Солнце было уже в зените, а противник все не появлялся. Рваные белесые облака, словно пасынки неба, ползли над нашей позицией, впереди маячил пустынный косогор с некошеной травой, где устроился наш наблюдатель сержант Загайнов. Вдруг отказала связь. В этот момент все и началось.

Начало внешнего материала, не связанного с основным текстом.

(** One turn of the loop of [weighted_model], case by case. *)
Definition fit_outcome (email : option string) (t : Num) (s : state Num Sol)
  : (exn + unit) * state Num Sol :=
  let s1 := tick s in
  match bag_data (self s) with
  | None => (inl (AttributeError "bag_data"), s1)
  | Some bag =>
      match weight (self s) with
      | None => (inl (AttributeError "weight"), s1)
      | Some wt =>
          let s2 := log (CallwCQR Sol (centroid_flow bag) (centroid_density bag)
                           wt t) s1 in
          match wCQR_check (centroid_flow bag) (centroid_density bag) wt t with
          | Some e => (inl e, s2)
          | None =>
              let m := model_for bag wt t in
              let s3 := log (CallOptimize m email) (log (CallSetlb Sol None) s2) in
              match solve email m with
              | inl e => (inl e, s3)
              | inr sol =>
                  match bagged_model (self s) with
                  | None => (inl (AttributeError "bagged_model"), s3)
                  | Some models =>
                      let s4 :=
                        tick (with_self
                                (set_bagged_model
                                   (models ++ [set_solution sol m])%list) s3) in
                      match time_weighted (self s) with
                      | None => (inl (AttributeError "time_weighted"), s4)
                      | Some times =>
                          (inr tt,
                           with_self
                             (set_time_weighted
                                (times ++ [fsub (perf_counter (S (ticks s)))
                                             (perf_counter (ticks s))])%list)
                             s4)
                      end
                  end
              end
          end
      end
  end.
(** X2. On a file that [get_stl_bounds] reads as binary, [get_stl_bounds]
    and [read_binary_stl] accept exactly the same inputs: when
    [read_binary_stl] returns triangles, [get_stl_bounds] returns the bounds
    obtained by scanning their vertices in order, and when it raises an error
    [get_stl_bounds] raises the same error. *)
Theorem binary_readers_agree (content : bytes) :
  is_ascii_stl (Some content) = false ->
  match read_binary_stl (Some content) with
  | Ok triangles =>
      get_stl_bounds (Some content)
      = Ok (fold_left update_bounds (triangle_vertices triangles) initial_bounds)
  | Err e => get_stl_bounds (Some content) = Err e
  end.
Proof.
  intros A. unfold get_stl_bounds, read_binary_stl. rewrite A.
  cbn [open_rb bind]. unfold read. cbn beta iota.
  destruct (unpack_I (firstn 4 (skipn 80 content))) as [n|e]; [|reflexivity].
  cbn [bind].
  pose proof (triangle_loops_agree (N.to_nat n) 0 [] initial_bounds
                (skipn 4 (skipn 80 content))) as L.
  revert L.
  destruct (for_each _ _ read_triangle_step) as [[ts rest]|e]; intros L; cbn [bind].
  - destruct L as (new & -> & E).
    exact (f_equal (fun r : result (bounds * bytes) =>
                      x <- r ;; (let '(b, _) := x in Ok b)) E).
  - exact (f_equal (fun r : result (bounds * bytes) =>
                      x <- r ;; (let '(b, _) := x in Ok b)) L).
Qed.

На наши позиции налетело до двух десятков фашистских самолетов, бомбы разных калибров градом посыпались на дорогу, на опушку леса, в болотистую низину, словно враг догадался, что здесь закопаны наши орудия. Земля вокруг покрылась воронками, вывороченными деревьями, вздыбилась многопудовыми вывернутыми пластами, загорелся сушняк. Но батарейцы не дрогнули. Через некоторое время после налета в нашем расположении стали рваться мины и снаряды. Тогда, без пилотки, с окровавленной повязкой на голове, ко мне подполз сержант Загайнов.
Товарищ старший лейтенант, связь оборвалась... На дороге фашистские мотоциклисты... начал докладывать он и, не договорив о том, как выбрался, как приполз почти за километр, ослабевший от потери крови, упал без сознания, сжимая перебинтованной рукой винтовку. Два бойца из взвода управления унесли его в глубь леса.
А фашисты подошли к реке вплотную, залегли напротив наших позиций и открыли огонь. Кто-то из батарейцев, не выдержав, без моей команды обстрелял вражеских мотоциклистов. Сквозь дым было видно, как летят мотоциклы с колясками, каски, набитые чем-то сумки...
Батареей огонь!.. скомандовал я.
Два-три залпа и передовой отряд фашистов был уничтожен.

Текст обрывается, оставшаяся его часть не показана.